## Exercise objective
Somewhere below are a line with "u32 (k1 * 0x1b873593)." and a later line with "Definition MurmurHash3_x86_32 (data". Output exactly those lines and all lines between them.

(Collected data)
****

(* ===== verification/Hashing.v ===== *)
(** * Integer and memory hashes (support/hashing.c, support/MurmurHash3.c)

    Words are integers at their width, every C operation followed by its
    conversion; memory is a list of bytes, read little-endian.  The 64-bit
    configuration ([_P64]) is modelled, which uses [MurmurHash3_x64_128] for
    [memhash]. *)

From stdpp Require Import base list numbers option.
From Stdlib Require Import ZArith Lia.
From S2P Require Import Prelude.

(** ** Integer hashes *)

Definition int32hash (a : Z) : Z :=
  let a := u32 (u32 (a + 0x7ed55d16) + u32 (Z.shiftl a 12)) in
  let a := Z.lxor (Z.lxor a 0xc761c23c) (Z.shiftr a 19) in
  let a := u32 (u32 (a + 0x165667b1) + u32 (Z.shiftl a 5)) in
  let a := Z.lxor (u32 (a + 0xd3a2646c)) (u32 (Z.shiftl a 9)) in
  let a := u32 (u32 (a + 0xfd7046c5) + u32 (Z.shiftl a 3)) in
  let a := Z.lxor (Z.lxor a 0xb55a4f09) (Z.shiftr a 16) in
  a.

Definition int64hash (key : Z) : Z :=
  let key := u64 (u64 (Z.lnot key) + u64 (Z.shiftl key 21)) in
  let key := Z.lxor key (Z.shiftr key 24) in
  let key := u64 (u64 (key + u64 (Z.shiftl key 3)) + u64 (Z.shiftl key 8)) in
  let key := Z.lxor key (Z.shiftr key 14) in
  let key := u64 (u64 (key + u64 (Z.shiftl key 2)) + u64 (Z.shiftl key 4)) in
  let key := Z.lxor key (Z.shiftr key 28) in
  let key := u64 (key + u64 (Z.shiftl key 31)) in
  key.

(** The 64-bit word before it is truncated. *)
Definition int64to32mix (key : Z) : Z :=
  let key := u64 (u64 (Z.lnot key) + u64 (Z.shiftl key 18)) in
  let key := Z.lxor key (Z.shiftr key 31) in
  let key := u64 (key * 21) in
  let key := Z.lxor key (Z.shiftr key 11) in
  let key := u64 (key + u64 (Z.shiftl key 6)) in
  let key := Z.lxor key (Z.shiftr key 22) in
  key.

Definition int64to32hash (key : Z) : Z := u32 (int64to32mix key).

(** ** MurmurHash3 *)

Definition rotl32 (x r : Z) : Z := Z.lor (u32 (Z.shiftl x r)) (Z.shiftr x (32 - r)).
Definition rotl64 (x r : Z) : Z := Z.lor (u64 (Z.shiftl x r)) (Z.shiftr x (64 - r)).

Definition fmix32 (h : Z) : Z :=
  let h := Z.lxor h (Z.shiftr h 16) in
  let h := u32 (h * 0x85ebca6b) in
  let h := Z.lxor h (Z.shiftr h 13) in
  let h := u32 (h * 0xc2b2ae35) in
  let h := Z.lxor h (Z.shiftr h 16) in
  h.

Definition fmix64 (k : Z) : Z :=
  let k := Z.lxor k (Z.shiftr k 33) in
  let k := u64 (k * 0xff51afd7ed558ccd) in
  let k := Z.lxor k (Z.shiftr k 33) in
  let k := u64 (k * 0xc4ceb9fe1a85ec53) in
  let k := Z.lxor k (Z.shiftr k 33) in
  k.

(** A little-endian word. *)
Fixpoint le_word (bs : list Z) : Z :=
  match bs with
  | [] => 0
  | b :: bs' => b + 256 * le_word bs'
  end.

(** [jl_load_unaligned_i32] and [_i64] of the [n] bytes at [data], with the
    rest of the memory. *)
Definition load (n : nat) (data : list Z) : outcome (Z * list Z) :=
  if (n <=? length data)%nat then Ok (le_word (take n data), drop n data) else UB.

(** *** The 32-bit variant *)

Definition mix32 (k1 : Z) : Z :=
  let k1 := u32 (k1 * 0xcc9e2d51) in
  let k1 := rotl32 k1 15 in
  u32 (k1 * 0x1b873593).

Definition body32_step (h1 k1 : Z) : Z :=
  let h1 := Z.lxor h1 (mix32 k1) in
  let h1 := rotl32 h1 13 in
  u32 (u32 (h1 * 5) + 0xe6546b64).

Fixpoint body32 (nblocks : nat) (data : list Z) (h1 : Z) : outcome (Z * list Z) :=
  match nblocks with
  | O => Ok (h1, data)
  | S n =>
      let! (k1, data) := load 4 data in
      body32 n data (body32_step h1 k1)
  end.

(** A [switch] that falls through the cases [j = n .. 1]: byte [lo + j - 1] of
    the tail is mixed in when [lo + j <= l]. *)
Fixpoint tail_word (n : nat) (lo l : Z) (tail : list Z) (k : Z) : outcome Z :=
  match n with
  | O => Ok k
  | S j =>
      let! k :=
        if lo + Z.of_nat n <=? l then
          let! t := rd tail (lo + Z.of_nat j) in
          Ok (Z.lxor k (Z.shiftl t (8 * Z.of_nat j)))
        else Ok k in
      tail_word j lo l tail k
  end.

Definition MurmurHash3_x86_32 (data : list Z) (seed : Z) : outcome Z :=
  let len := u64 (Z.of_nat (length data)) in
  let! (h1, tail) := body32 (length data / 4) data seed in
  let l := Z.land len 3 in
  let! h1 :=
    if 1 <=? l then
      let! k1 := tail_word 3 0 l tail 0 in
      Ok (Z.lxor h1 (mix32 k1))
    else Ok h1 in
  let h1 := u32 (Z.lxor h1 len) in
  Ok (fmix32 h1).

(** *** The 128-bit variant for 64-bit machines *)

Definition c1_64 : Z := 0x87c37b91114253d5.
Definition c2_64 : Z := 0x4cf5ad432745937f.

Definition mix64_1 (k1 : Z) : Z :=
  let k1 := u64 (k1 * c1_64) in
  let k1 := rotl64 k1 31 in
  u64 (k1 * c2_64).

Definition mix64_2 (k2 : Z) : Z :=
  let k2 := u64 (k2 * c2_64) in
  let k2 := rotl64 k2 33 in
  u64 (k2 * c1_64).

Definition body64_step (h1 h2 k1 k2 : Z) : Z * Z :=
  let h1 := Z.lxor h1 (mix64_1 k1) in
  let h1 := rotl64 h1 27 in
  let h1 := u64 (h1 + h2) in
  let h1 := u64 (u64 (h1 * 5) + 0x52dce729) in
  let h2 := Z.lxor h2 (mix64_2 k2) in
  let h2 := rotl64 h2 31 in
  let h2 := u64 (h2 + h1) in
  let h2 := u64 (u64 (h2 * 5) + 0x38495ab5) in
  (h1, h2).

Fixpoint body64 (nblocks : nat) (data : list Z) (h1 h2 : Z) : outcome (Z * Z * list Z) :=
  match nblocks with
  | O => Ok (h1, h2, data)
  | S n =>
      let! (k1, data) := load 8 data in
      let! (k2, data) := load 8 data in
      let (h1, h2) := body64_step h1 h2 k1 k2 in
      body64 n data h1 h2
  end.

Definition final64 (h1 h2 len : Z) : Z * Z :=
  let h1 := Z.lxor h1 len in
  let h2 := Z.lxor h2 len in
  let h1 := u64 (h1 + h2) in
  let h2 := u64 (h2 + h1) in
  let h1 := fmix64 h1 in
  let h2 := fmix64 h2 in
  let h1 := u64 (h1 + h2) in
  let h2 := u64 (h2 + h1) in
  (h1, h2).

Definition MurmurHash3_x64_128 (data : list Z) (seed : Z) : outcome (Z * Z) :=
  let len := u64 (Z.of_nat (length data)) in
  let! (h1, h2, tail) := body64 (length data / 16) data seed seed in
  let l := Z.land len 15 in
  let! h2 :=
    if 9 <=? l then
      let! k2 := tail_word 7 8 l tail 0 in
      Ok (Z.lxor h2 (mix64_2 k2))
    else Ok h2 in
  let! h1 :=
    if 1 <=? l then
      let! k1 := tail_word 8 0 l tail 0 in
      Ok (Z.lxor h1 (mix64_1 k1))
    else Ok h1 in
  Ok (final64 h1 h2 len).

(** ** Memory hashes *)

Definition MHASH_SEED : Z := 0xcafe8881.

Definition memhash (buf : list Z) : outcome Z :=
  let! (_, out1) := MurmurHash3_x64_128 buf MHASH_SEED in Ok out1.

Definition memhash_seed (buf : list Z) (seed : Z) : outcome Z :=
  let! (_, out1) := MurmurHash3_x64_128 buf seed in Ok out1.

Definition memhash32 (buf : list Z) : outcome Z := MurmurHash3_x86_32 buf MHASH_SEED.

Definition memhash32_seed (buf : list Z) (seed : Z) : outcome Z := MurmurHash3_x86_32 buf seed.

****

## Answer to the problem
  u32 (k1 * 0x1b873593).

Definition body32_step (h1 k1 : Z) : Z :=
  let h1 := Z.lxor h1 (mix32 k1) in
  let h1 := rotl32 h1 13 in
  u32 (u32 (h1 * 5) + 0xe6546b64).

Fixpoint body32 (nblocks : nat) (data : list Z) (h1 : Z) : outcome (Z * list Z) :=
  match nblocks with
  | O => Ok (h1, data)
  | S n =>
      let! (k1, data) := load 4 data in
      body32 n data (body32_step h1 k1)
  end.

(** A [switch] that falls through the cases [j = n .. 1]: byte [lo + j - 1] of
    the tail is mixed in when [lo + j <= l]. *)
Fixpoint tail_word (n : nat) (lo l : Z) (tail : list Z) (k : Z) : outcome Z :=
  match n with
  | O => Ok k
  | S j =>
      let! k :=
        if lo + Z.of_nat n <=? l then
          let! t := rd tail (lo + Z.of_nat j) in
          Ok (Z.lxor k (Z.shiftl t (8 * Z.of_nat j)))
        else Ok k in
      tail_word j lo l tail k
  end.

Definition MurmurHash3_x86_32 (data : list Z) (seed : Z) : outcome Z :=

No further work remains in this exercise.